(** * github-tree: a shallow embedding of [github-tree.go]

    The program resolves its inputs (owner, repo, path, maxDepth) from a
    settings file and command-line flags, writes them back, and then walks
    the GitHub Contents API recursively, printing a tree.

    Modelling choices.
    - Go [string] is a byte string: Rocq [string]; the box-drawing glyphs
      are the UTF-8 bytes of the source literals.
    - Go [int] is taken to be 64 bits wide: a [Z] with the wrap-around of
      [level+1] written out ([int_add]).
    - [panic] is a result, not an exception: a run ends [Returned] or
      [Panicked e]; what was printed or requested before stays in the trace.
    - The outside world (working directory, settings file, environment,
      HTTP endpoint) is a record [World]; the file's bytes are identified
      with the struct that [encoding/json] decodes from them or encodes
      into them ([encoding/json] gives back every valid UTF-8 string and
      every [int] it has written; flag values that are not valid UTF-8 are
      outside the model). *)

From Stdlib Require Import ZArith List String Ascii Bool Lia.
Import ListNotations.
Open Scope string_scope.
Open Scope Z_scope.

(** ** Machine integers *)

Definition min_int : Z := - 2 ^ 63.
Definition max_int : Z := 2 ^ 63 - 1.

Definition in_int (z : Z) : Prop := min_int <= z <= max_int.

(** Two's-complement wrap-around of a 64-bit [int]. *)
Definition wrap_int (z : Z) : Z := (z + 2 ^ 63) mod 2 ^ 64 - 2 ^ 63.

(** Go's [a + b] on [int]. *)
Definition int_add (a b : Z) : Z := wrap_int (a + b).

(** ** Data *)

(** [type File struct { Name, Type string }] *)
Record File : Type := mkFile { Name : string; Type_ : string }.

(** The anonymous struct [{Owner, Repo, Path string; MaxDepth int}] that is
    marshalled to and unmarshalled from [github-tree-inputs.txt]. *)
Record Inputs : Type := mkInputs {
  Owner : string;
  Repo : string;
  Path : string;
  MaxDepth : Z
}.

(** The package-level flag variables after [flag.Parse()]. *)
Record Flags : Type := mkFlags {
  ownerFlag : string;
  repoFlag : string;
  pathFlag : string;
  maxDepthFlag : Z
}.

(** Every way the program panics. [json.MarshalIndent] cannot fail on a
    struct of strings and an int, so it has no constructor. *)
Inductive fatal : Type :=
| ErrGetwd            (* "failed to get current directory" *)
| ErrReadInputs       (* "failed to read inputs from file" *)
| ErrParseInputs      (* "failed to parse inputs from file" *)
| ErrEmptyOwnerRepo   (* "The 'owner' and 'repo' fields ... cannot be empty" *)
| ErrWriteInputs      (* "failed to write ... inputs to file" *)
| ErrNoToken          (* "GitHub access token not found in environment" *)
| ErrNewRequest       (* http.NewRequest rejected the URL *)
| ErrTransport        (* client.Do failed *)
| ErrReadBody         (* io.ReadAll failed *)
| ErrDecodeBody.      (* the body is not a JSON array of File objects *)

(** How a run of [fetchFilesAndFolders] ends. [OutOfFuel] belongs to the
    model only: the recursion was cut before the Go code would return. *)
Inductive status : Type :=
| Returned
| Panicked (e : fatal)
| OutOfFuel.
(* ===== verification/_CoqProject ===== *)
-Q . S2P
Prelude.v
Core.v
Manifest.v
WorkerTypes.v
Scheduler.v
DiskBudget.v
Health.v
Database.v
EventLog.v
CleanupStore.v
WorkerStore.v
ExecutionStore.v
Controls.v
Reservations.v
Steps.v
AuthorityOrder.v
ExecutionHistory.v
ControlHistory.v
Capacity.v
EventHistory.v
Attempts.v
Lifecycle.v
Probe.v
WorkerTask.v
WorkerRun.v
Worker.v
WorkerSafety.v
WorkerEvidence.v
WorkerAdoption.v
WorkerTick.v
Effects.v
StorageModel.v
FileSystem.v
Pinned.v
MetadataStore.v
RecordAtomicity.v
StorageCodec.v
RecordUpdates.v
StorageManager.v
StorageWorld.v
StorageSafety.v
StorageRelease.v
StorageAllocate.v
ResourceRecord.v
Sha256.v
Artifacts.v
ArtifactSafety.v
ApiAuth.v
ApiIds.v
Api.v
ApiSafety.v
ApiStream.v
ApiCreate.v
BuildCache.v
PiHarness.v
PiEvents.v
PiRedaction.v
PiPolling.v
PiReplay.v
LvmBackend.v
LvmHost.v
LvmRefines.v
Docker.v
DockerMounts.v
DockerProvision.v
DockerCleanup.v
DockerWorld.v
DockerDestroy.v
DockerConfined.v
GitManager.v
GitCreate.v
GitCleanup.v
GitDiff.v
GitWorld.v
GitDestroy.v
GitExclusive.v
System.v
SystemCleanup.v
Credentials.v
WorkerMain.v
(* ===== verification/Prelude.v ===== *)
(** * Verification of the AutoSpec execution plane

    The repository is the execution plane of AutoSpec: a controller that keeps
    executions, workers, reservations and their history in PostgreSQL and serves
    them over HTTP, and workers that claim an execution, run an agent on it in a
    container and clean up after it.  This library models the Rust code of
    [src/crates] as Rocq functions and proves what makes it correct.  Paths
    below are relative to [src/crates].

    ** The parts and how they interact

    - [orchestrator-core]: the types, the state machine of an execution, the
      validation of manifests.
    - [orchestrator-scheduler]: which worker may take an execution.
    - [orchestrator-persistence]: the stores, each operation a transaction on the
      database, and the artifact store.  Controllers and workers share them and
      interleave.
    - [orchestrator-api]: the HTTP handlers, programs over the stores.
    - [orchestrator-worker]: the run of an attempt, its watchdog and controls, the
      teardown in the order the cleanup authority records, the recovery of what a
      crash left behind, programs over the stores and the lifecycle interface;
      and the lifecycle of a real host, which drives the next four.
    - [execution-storage]: one volume per execution, with a journal that survives
      crashes, on records written atomically through directory descriptors, over
      a backend of logical volumes.
    - [git-worktree]: a mirror of each repository and an independent clone per
      execution, on one branch each.
    - [runtime-docker]: network, services, relay and agent container of an
      execution, and its inference credential.
    - [harness-pi]: the agent's session on the volume: what it may run on, the
      events it reports, what of its output is kept.
    - [autospec-worker]: the daemon: flags, preparation, disk budget and the
      control loop that registers with the controller and claims executions.

    ** Files

    Shared:
    - [Prelude.v]: results, a state and error monad, machine integers, Rust's
      string functions on UTF-8 bytes, ordering, automation.
    - [Effects.v]: programs as trees of calls ([proc], [io]), their runs under
      crashes and interference ([exec]), a crash Hoare logic ([chl]), and the
      embedding of one program's calls into another's.

    Data and policies:
    - [Core.v] ([orchestrator-core/src/execution.rs], [event.rs], [labels.rs],
      [ids.rs], [error.rs], the types of [manifest.rs]), [Manifest.v]
      ([manifest.rs], [environment.rs]), [WorkerTypes.v] ([worker.rs]),
      [ResourceRecord.v] ([resource_record.rs]).
    - [Scheduler.v] ([orchestrator-scheduler/src/lib.rs]), [DiskBudget.v]
      ([autospec-worker/src/disk_budget.rs]), [Health.v]
      ([orchestrator-worker/src/health.rs] and the sample throttle of [run.rs]).

    Stores ([orchestrator-persistence/src]): a [Database] of finite maps, an
    operation [Op A] a function of it, a transaction one that leaves it alone
    when it fails.
    - [Database.v] (the schema, [error.rs]), [EventLog.v] ([event_log.rs]),
      [CleanupStore.v] ([cleanup.rs]), [WorkerStore.v] ([workers.rs]),
      [ExecutionStore.v] and [Controls.v] ([lib.rs]), [Reservations.v]
      ([reservations.rs]).
    - [Steps.v]: one step is any operation at any arguments; [reachable] is any
      interleaving from the empty database, and a run of it is computed.
    - [AuthorityOrder.v], [ExecutionHistory.v], [ControlHistory.v],
      [Capacity.v], [EventHistory.v], [Attempts.v]: the invariants of histories,
      by induction on steps.
    - [Sha256.v], [Artifacts.v], [ArtifactSafety.v] ([artifacts.rs]): the digest,
      the store as programs over files and rows, and its theorems among other
      controllers.

    Worker ([orchestrator-worker/src]):
    - [Lifecycle.v]: the resources and the lifecycle interface, a class whose
      answers are arbitrary; [WorkerTask.v]: programs over stores and lifecycle,
      with panics, cancellation and interference; [WorkerRun.v] ([run.rs]),
      [Worker.v] ([lib.rs], [cleanup_guard.rs]); [WorkerSafety.v],
      [WorkerEvidence.v], [WorkerAdoption.v], [WorkerTick.v]: a program logic for
      them and the theorems.
    - [Probe.v], [System.v] ([system.rs]): the lifecycle interface implemented by
      the programs of storage, repositories, Docker and harness;
      [SystemCleanup.v]: its cleanup on the worlds of all of them at once.

    Execution storage ([execution-storage/src]):
    - [StorageModel.v] ([model.rs]), [FileSystem.v] (system calls, with what a
      power loss may keep of unsynced data and directory entries), [Pinned.v] and
      [MetadataStore.v] ([journal.rs]), [StorageManager.v] ([manager.rs]).
    - [RecordAtomicity.v], [RecordUpdates.v]: the record store against a map of
      records; [StorageCodec.v]: a codec and a file system to compute with.
    - [StorageWorld.v]: the world the manager acts on, with a journal store that
      behaves as [RecordUpdates.v] shows; [StorageSafety.v], [StorageRelease.v],
      [StorageAllocate.v]: its theorems.
    - [LvmBackend.v] ([lvm.rs], [command.rs]): the backend as programs over
      command lines; [LvmHost.v]: what the LVM and mount tools do;
      [LvmRefines.v]: the backend keeps the contract of [StorageWorld.v].

    Repositories ([git-worktree/src]):
    - [GitManager.v], [GitCreate.v] ([manager.rs]), [GitCleanup.v]
      ([cleanup.rs]), [GitDiff.v] ([diff.rs]); [GitWorld.v]: the host they act
      on; [GitDestroy.v], [GitExclusive.v]: the theorems.

    Docker ([runtime-docker/src]; [BuildCache.v]: the ownership question of the
    shared cache, [runtime-traits/src/lib.rs]):
    - [Docker.v] ([lib.rs], [limits.rs]), [DockerMounts.v], [DockerProvision.v]
      ([provision.rs], [services.rs]), [DockerCleanup.v] ([cleanup.rs], and
      provisioning as a whole); [DockerWorld.v]: the daemon; [DockerDestroy.v]:
      one that answers; [DockerConfined.v]: the theorem.
    - [Credentials.v] ([credentials.rs]).

    Pi harness ([harness-pi/src]):
    - [PiHarness.v] ([lib.rs], [version.rs], the file helpers of [session.rs]),
      [PiEvents.v] ([events.rs]), [PiRedaction.v] (the copy of the agent's output
      in [session.rs], its theorem).
    - [PiPolling.v]: the specification of the event stream, one pass over the
      records, the world of a session and a logic for the harness's calls;
      [PiReplay.v]: the theorem, with a host to compute on.

    Controller API ([orchestrator-api/src]) and daemon ([autospec-worker/src]):
    - [ApiAuth.v] ([auth.rs], [error.rs], [state.rs], the configuration of
      [lib.rs]), [ApiIds.v] (ids of new executions), [Api.v] (the handlers of
      [executions.rs], [workers.rs], [operations.rs], [interactive.rs],
      [artifacts.rs] and the router), [ApiStream.v] ([events.rs]), [ApiSafety.v], [ApiCreate.v].
    - [WorkerMain.v] ([main.rs]).

    ** What the theorems show

    - Stores: capacity is accounted for exactly and never overcommitted; a
      pending cancellation wins; the teardown of an attempt goes through its
      phases in order; rows keep their identity, versions count writes, terminal
      states are final; histories are gapless and append-only; a lost worker's
      attempt is fenced; controls apply once; creation is idempotent; pages tile.
    - Artifacts: the code's SHA-256 is the function of FIPS 180-4; every row
      names a blob that is there, read-only, with its digest and size, and
      [store] keeps it so among other controllers, failed writes and crashes.
    - Policies: placement, validation, the watchdog, the disk budget and the
      limits of a container decide exactly by their documented conditions.
    - Worker: resources are created and destroyed only under the phase on record
      that covers them, in every run with crashes and interference; a recovery
      that succeeds settles the attempt; a result has the evidence it names; a
      tick tells every cancelled task to stop.
    - Host: a cleanup interrupted at any point and tried again never has a phase
      on record whose resources are still there, and touches nothing of another
      execution; durable handles decode to what was encoded.
    - Daemon: whatever it is answered, it claims and advertises only what its
      preparation and the controller allow.
    - Storage: the record stores refine a map with atomic durable updates; no
      volume is ever without a journal; an allocation that succeeds establishes
      Ready; a release that is retried is finished, unless its volume has been
      stranded; the LVM backend does what the manager relies on.
    - Repositories: no branch is claimed by two executions; a removal, wherever
      it is cut short, touches its own repository only and can be resumed.
    - Docker: provisioning creates only what carries the execution's labels,
      starts only what it verified, and takes back what it made when it fails;
      a minted credential is bound once and revoking removes only it.
    - API: a worker's token reaches that worker only; a subscriber sees every
      event once and in order, without waiting for one that is there; asking
      twice creates once; allocated ids are safe names; the controller moves the
      database by operations of the stores.
    - Pi: what the polls of a session deliver is one pass over its records, under
      failing calls and killed polls, and keeps to the protocol of starts, reviews
      and failures; the model credential never reaches the files that keep the
      agent's output.
    - Defects: an adopted attempt past its start is refused ([adoption_refused]);
      a requeued execution cannot begin a second attempt
      ([requeued_attempt_cannot_begin]); a mountpoint without a journal blocks its
      execution ([stranded_mountpoint_blocks]); a removal that lost its metadata
      between two steps blocks its execution ([interrupted_destroy_blocks]); under
      Linux no logical volume ever becomes Ready ([linux_lvm_never_ready]); a
      Ready volume that a restart unmounted, or one that lost its mountpoint to a
      release cut short, is never released ([release_finishes]); a daemon whose
      registration the controller forgot does not register again while it is left
      alone ([forgotten_worker_stays_silent]).

    ** Bounds and fuel

    Integers are [Z] with the width written out at every operation that can leave
    it; floating point numbers are the IEEE doubles of the Standard Library.  The
    event loop of an attempt, the teardown loop, the stream loop and the daemon's
    control loop take fuel because the code waits in them; their safety theorems
    hold at every fuel, and [next_event_delivers] gives the fuel the stream needs.
    Loops over data take fuel by its length ([strip], [words],
    [trim_end_matches]: one step per character; [radix_go]: one per bit, at least
    one per digit; claiming: one per free slot; the zeros of SHA-256: one block).
    The retries of temporary names (32) and of execution ids (10000) are the
    code's own.  [redact_bytes] takes the number of substitutions; as many as the
    line has bytes are enough for a credential longer than its replacement.  The
    counters of [PiEvents.v] stay below the length of a file.

    ** Not modelled

    PostgreSQL's isolation is taken as serial transactions, with row locks that
    another transaction holds as an argument where the code skips locked rows.
    Text collation is a class ([Collation]).  serde, chrono, axum, clap, bollard
    and the operating system are parameters or calls, with the behaviour the code
    relies on.  Logging and tracing have no effect here.
    The APFS backend drives macOS's [diskutil] behind the interface the LVM
    backend implements.  The processes of the agent (launching, supervision,
    resuming, reaping: [harness-pi/src/session.rs], [resume.rs]) are calls with
    arbitrary answers, as are the podman and apptainer runtimes, which only
    detect a program.  [telemetry.rs] and [resilience_contracts.rs] of
    [orchestrator-core] project data for operators.  [recovery.rs] of
    [orchestrator-worker] holds an enumeration and tests. *)

From stdpp Require Export prelude gmap strings pretty list sorting.
From Stdlib Require Import Ascii.
From Stdlib Require String.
----------
A verbatim transcription is needed of the lines above, starting at the line with "and the lifecycle of" and ending at the line with "[ResourceRecord.v] ([resource_record.rs]).", both included, and of nothing else.

      and the lifecycle of a real host, which drives the next four.
    - [execution-storage]: one volume per execution, with a journal that survives
      crashes, on records written atomically through directory descriptors, over
      a backend of logical volumes.
    - [git-worktree]: a mirror of each repository and an independent clone per
      execution, on one branch each.
    - [runtime-docker]: network, services, relay and agent container of an
      execution, and its inference credential.
    - [harness-pi]: the agent's session on the volume: what it may run on, the
      events it reports, what of its output is kept.
    - [autospec-worker]: the daemon: flags, preparation, disk budget and the
      control loop that registers with the controller and claims executions.

    ** Files

    Shared:
    - [Prelude.v]: results, a state and error monad, machine integers, Rust's
      string functions on UTF-8 bytes, ordering, automation.
    - [Effects.v]: programs as trees of calls ([proc], [io]), their runs under
      crashes and interference ([exec]), a crash Hoare logic ([chl]), and the
      embedding of one program's calls into another's.

    Data and policies:
    - [Core.v] ([orchestrator-core/src/execution.rs], [event.rs], [labels.rs],
      [ids.rs], [error.rs], the types of [manifest.rs]), [Manifest.v]
      ([manifest.rs], [environment.rs]), [WorkerTypes.v] ([worker.rs]),
      [ResourceRecord.v] ([resource_record.rs]).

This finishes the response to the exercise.